ROANOKE TIMES

                         Roanoke Times
                 Copyright (c) 1995, Landmark Communications, Inc.

DATE: THURSDAY, April 26, 1990                   TAG: 9004260139
SECTION: NATIONAL/INTERNATIONAL                    PAGE: A4   EDITION: METRO 
SOURCE: Associated Press
DATELINE: BANGOR, MAINE                                LENGTH: Short


NEW RADAR LENGTHENS VIEW

A new radar system that will allow military observers to look over the Earth's horizon and get an earlier warning of enemy aircraft or drug-smuggling planes has been turned over to the Air Force.

By being able to detect enemy aircraft farther away, the Air Force will get as long as 3 1/2 hours to respond to a threat of an attack, compared with perhaps only a few minutes with conventional radar systems, officials said.
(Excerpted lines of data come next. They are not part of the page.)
(* ===== verification/TeleportSafe.v ===== *)
(** * What the teleport driver may ask, and when

    The requests of a driver, judged by the row it last read and by what it was
    answered since: which host calls and which writes of the row each phase
    makes, and after which acknowledgements.  The discipline holds whatever the
    store and the hosts answer, also when the driver is cut anywhere. *)

From S2P Require Import Prelude Session Teleport OpLogSpec MetaTypes MetaOps MetaSession.
From S2P Require Import MetaTeleport MetaHost Text Manifest Prog Rank Coord TeleportDriver.

Notation cevent := (event creq).
Notation Row := TeleportRow.t (only parsing).

(** ** The row a history works on *)

(** A read of the open row: the row, or that there is none. *)
Definition read_of (e : cevent) : option (option Row) :=
  match e with
  | Ev q x =>
      match q in creq X return X → option (option Row) with
      | Meta m =>
          match m in mreq A return result A MetaError → option (option Row) with
          | MOpenTeleport _ => fun x => match x with Ok o => Some o | Err _ => Some None end
          | _ => fun _ => None
          end
      | _ => fun _ => None
      end x
  end.

(** The row and the events since it was read. *)
Definition cur_step (acc : option (Row * list cevent)) (e : cevent) : option (Row * list cevent) :=
  match read_of e with
  | Some (Some r) => Some (r, [])
  | Some None => None
  | None => (fun p => (p.1, p.2 ++ [e])) <$> acc
  end.

Definition cur (h : list cevent) : option (Row * list cevent) := fold_left cur_step h None.

Lemma cur_snoc h e : cur (h ++ [e]) = cur_step (cur h) e.
Proof. unfold cur. by rewrite fold_left_app. Qed.

(** ** Answers that matter *)

Section discipline.
Context (to_value : SnapshotMetadata.t → result json string)
  (from_value : json → result SnapshotMetadata.t string)
  (host_of_json : json → option HostId) (reason_of_json : json → option TeleportReason).
Context (caps_of : json → HostCapabilities.t) (sha256_of : json → string)
  (pool_floor_env : option Z) (placement_ttl : Duration).
Context (ctx : OpCtx).

Inductive source_acked (r : Row) : cevent → Prop :=
| acked_resume f :
    source_acked r (Ev (Host (TeleportRow.source_host_id r)
                          (HResume (TeleportRow.source_sandbox_id r) f)) (Ok tt))
| acked_abort x f :
    source_acked r (Ev (Host (TeleportRow.source_host_id r)
                          (HMigrationAbort (TeleportRow.source_sandbox_id r) x f)) (Ok tt)).

(** The source host or the source sandbox is gone. *)
Inductive source_lost (r : Row) : cevent → Prop :=
| lost_host h : host_gone h = true →
    source_lost r (Ev (Meta (MGetHost (TeleportRow.source_host_id r))) (Ok h))
| lost_sandbox f :
    source_lost r (Ev (Host (TeleportRow.source_host_id r)
                         (HResume (TeleportRow.source_sandbox_id r) f)) (Err SandboxError.NotFound)).

Inductive source_host_gone (r : Row) : cevent → Prop :=
| gone_host h : host_gone h = true →
    source_host_gone r (Ev (Meta (MGetHost (TeleportRow.source_host_id r))) (Ok h)).

Inductive source_destroyed (r : Row) : cevent → Prop :=
| destroyed_ok f :
    source_destroyed r (Ev (Host (TeleportRow.source_host_id r)
                              (HDestroy (TeleportRow.source_sandbox_id r) f)) (Ok tt))
| destroyed_absent f :
    source_destroyed r (Ev (Host (TeleportRow.source_host_id r)
                              (HDestroy (TeleportRow.source_sandbox_id r) f))
                          (Err SandboxError.NotFound)).

(** [backend_for] answers [NotFound] when the pool lost the channel it just
    warmed; the release reads the answer as the sandbox's.  The store entombs
    the source in either case, so the sandbox is still destroyed later. *)
Inductive taken_as_absent (r : Row) : cevent → Prop :=
| pool_missed : taken_as_absent r (Ev (BackendFor (TeleportRow.source_host_id r)) (Err SandboxError.NotFound)).

Inductive dest_drained (r : Row) : cevent → Prop :=
| drained sb a b c d :
    dest_drained r (Ev (Host (TeleportRow.dest_host_id r) (HDrainWait sb)) (Ok (DrainOutcome.Done a b c d))).

(** The destination host is gone, or its guest lost its peer. *)
Inductive dest_failed (r : Row) : cevent → Prop :=
| failed_host h : host_gone h = true →
    dest_failed r (Ev (Meta (MGetHost (TeleportRow.dest_host_id r))) (Ok h))
| failed_peer sb n m :
    dest_failed r (Ev (Host (TeleportRow.dest_host_id r) (HDrainWait sb)) (Ok (DrainOutcome.PeerLost n m))).

(** The destination's restore answered an error. *)
Inductive restore_failed (e : SandboxError.t) : cevent → Prop :=
| failed_restore h m f : restore_failed e (Ev (Host h (HRestore m f)) (Err e))
| failed_join : restore_failed e (Ev JoinRestore (Ok (Err e))).

(** The destination runs a harness of the binding, or the session has none. *)
Inductive harness_ready (r : Row) : cevent → Prop :=
| ready_attached e a e0 : (e0 ≤ a)%Z →
    harness_ready r (Ev (Meta (MBindingGenerations (TeleportRow.session_id r))) (Ok (e, a)))
| ready_none s sb e : harness_ready r (Ev (MaterializeResume s sb e) (Ok HarnessPlan.None_)).

Definition saw (P : cevent → Prop) (seg : list cevent) : Prop := Exists P seg.

Definition refusal_seen (seg : list cevent) : Prop :=
  ∃ e, image_refused e = true ∧ saw (restore_failed e) seg.
Definition failure_seen (seg : list cevent) : Prop := ∃ e, saw (restore_failed e) seg.

(** ** The discipline *)

(** The guest has left the source for the destination: the row can be read at
    admission, with an export, before the driver itself moved it on. *)
Definition in_blackout (r : Row) : Prop :=
  TeleportRow.phase r = TeleportPhase.Captured ∨
  TeleportRow.phase r = TeleportPhase.Admitted_ ∧ is_Some (TeleportRow.export_id r).

Definition at_source (r : Row) (h : HostId) (sb : SandboxId) (f : SessionFence) : Prop :=
  h = TeleportRow.source_host_id r ∧ sb = TeleportRow.source_sandbox_id r ∧ f = fence ctx.

(** A host call while the row [r] was read and [seg] happened since. *)
Definition host_allowed (r : Row) (seg : list cevent) (h : HostId) {A} (q : hreq A) : Prop :=
  match q with
  | HDestroy sb f =>
      at_source r h sb f ∧ TeleportRow.phase r = TeleportPhase.Attached ∧
        (TeleportRow.kind r = Live → saw (dest_drained r) seg) ∨
      h = TeleportRow.dest_host_id r ∧ TeleportRow.dest_sandbox_id r = Some sb ∧ f = fence ctx ∧
        (TeleportRow.phase r = TeleportPhase.RollingBack ∨ saw (dest_failed r) seg ∨
         in_blackout r ∧ failure_seen seg)
  | HResume sb f => at_source r h sb f ∧ TeleportRow.phase r = TeleportPhase.RollingBack
  | HMigrationAbort sb x f =>
      at_source r h sb f ∧ TeleportRow.export_id r = Some x ∧
      (TeleportRow.phase r = TeleportPhase.RollingBack ∨ in_blackout r ∧ refusal_seen seg)
  | HAbortUnserved sb x f =>
      at_source r h sb f ∧ TeleportRow.export_id r = Some x ∧ in_blackout r ∧ failure_seen seg
  | HMigrationCommit sb x f =>
      at_source r h sb f ∧ TeleportRow.export_id r = Some x ∧
      TeleportRow.phase r = TeleportPhase.Attached ∧ saw (dest_drained r) seg
  | HStartAgent sb _ _ f =>
      h = TeleportRow.dest_host_id r ∧ TeleportRow.dest_sandbox_id r = Some sb ∧ f = fence ctx ∧
      TeleportRow.phase r = TeleportPhase.Committed
  | HRestore _ f =>
      h = TeleportRow.dest_host_id r ∧ f = fence ctx ∧ TeleportRow.phase r = TeleportPhase.Captured
  | HDrainWait sb =>
      h = TeleportRow.dest_host_id r ∧ TeleportRow.dest_sandbox_id r = Some sb ∧
      TeleportRow.phase r = TeleportPhase.Attached
  | HSnapshotHold sb f | HPresetup sb f =>
      at_source r h sb f ∧ TeleportRow.phase r = TeleportPhase.Admitted_
  | HCapturePostcopy sb x f =>
      at_source r h sb f ∧ TeleportRow.export_id r = Some x ∧
      TeleportRow.phase r = TeleportPhase.Admitted_
  | HPing | HProbe _ => False
  end.

(** The session is made active again: the source runs, or the destination
    has its harness. *)
Definition active_allowed (r : Row) (seg : list cevent) (s : SessionId) (to : SessionState) : Prop :=
  s = TeleportRow.session_id r ∧
  match to with
  | Active => TeleportRow.phase r = TeleportPhase.RollingBack ∧ saw (source_acked r) seg ∨
              TeleportRow.phase r = TeleportPhase.Committed ∧ saw (harness_ready r) seg
  | Created => TeleportRow.phase r = TeleportPhase.Committed
  | Evacuating => saw (dest_failed r) seg ∨ in_blackout r ∧ failure_seen seg
  | _ => False
  end.

(** What an advance may write. *)
Definition advance_allowed (r : Row) (from to : TeleportPhase.t) (p : TeleportPatch.t) : Prop :=
  (from = TeleportRow.phase r ∨ from = TeleportPhase.Captured ∧ in_blackout r) ∧
  (TeleportPatch.kind p = None ∨ TeleportPatch.kind p = Some Snapshot) ∧
  match to with
  | TeleportPhase.Admitted_ => from = TeleportPhase.Admitted_ ∧ TeleportPatch.dest_sandbox_id p = None
  | TeleportPhase.Captured =>
      from = TeleportPhase.Admitted_ ∧ TeleportPatch.dest_sandbox_id p = None ∧
      (TeleportRow.kind r = Live → is_Some (TeleportRow.export_id r))
  | TeleportPhase.Restored =>
      from = TeleportPhase.Captured ∧ is_Some (TeleportPatch.dest_sandbox_id p)
  | TeleportPhase.Attached => from = TeleportPhase.Committed
  | TeleportPhase.RollingBack => True
  | _ => False
  end.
The $680 million Backscatter system turned over to the military Tuesday gives the Air Force eyes over a semicircular, 4.5 million-square-mile swath across the Atlantic from Greenland to Cuba, the Air Force said.

The operations center is based in the outskirts of this city in central Maine. The antennas are in Moscow - Moscow, Maine, that is.

The Maine system is the first of four that will eventually form an early warning shield around most of North America's perimeter. Its range of up to 1,800 miles is nearly 10 times greater than that of conventional radar.

While the over-the-horizon system was designed primarily to give the Air Force more time to spot enemy bombers, it will also be useful in detecting small planes carrying illegal narcotics, said Col. John O. Lenz, the system's program director.

Enemy cruise missiles, however, would be "a very difficult target . . . perhaps the most difficult target for this type of radar," Lenz said.

The system gains its extraordinary reach by bouncing radar signals off the Earth's ionosphere, a layer of the atmosphere, enabling the radar to hopscotch over the planet's curve.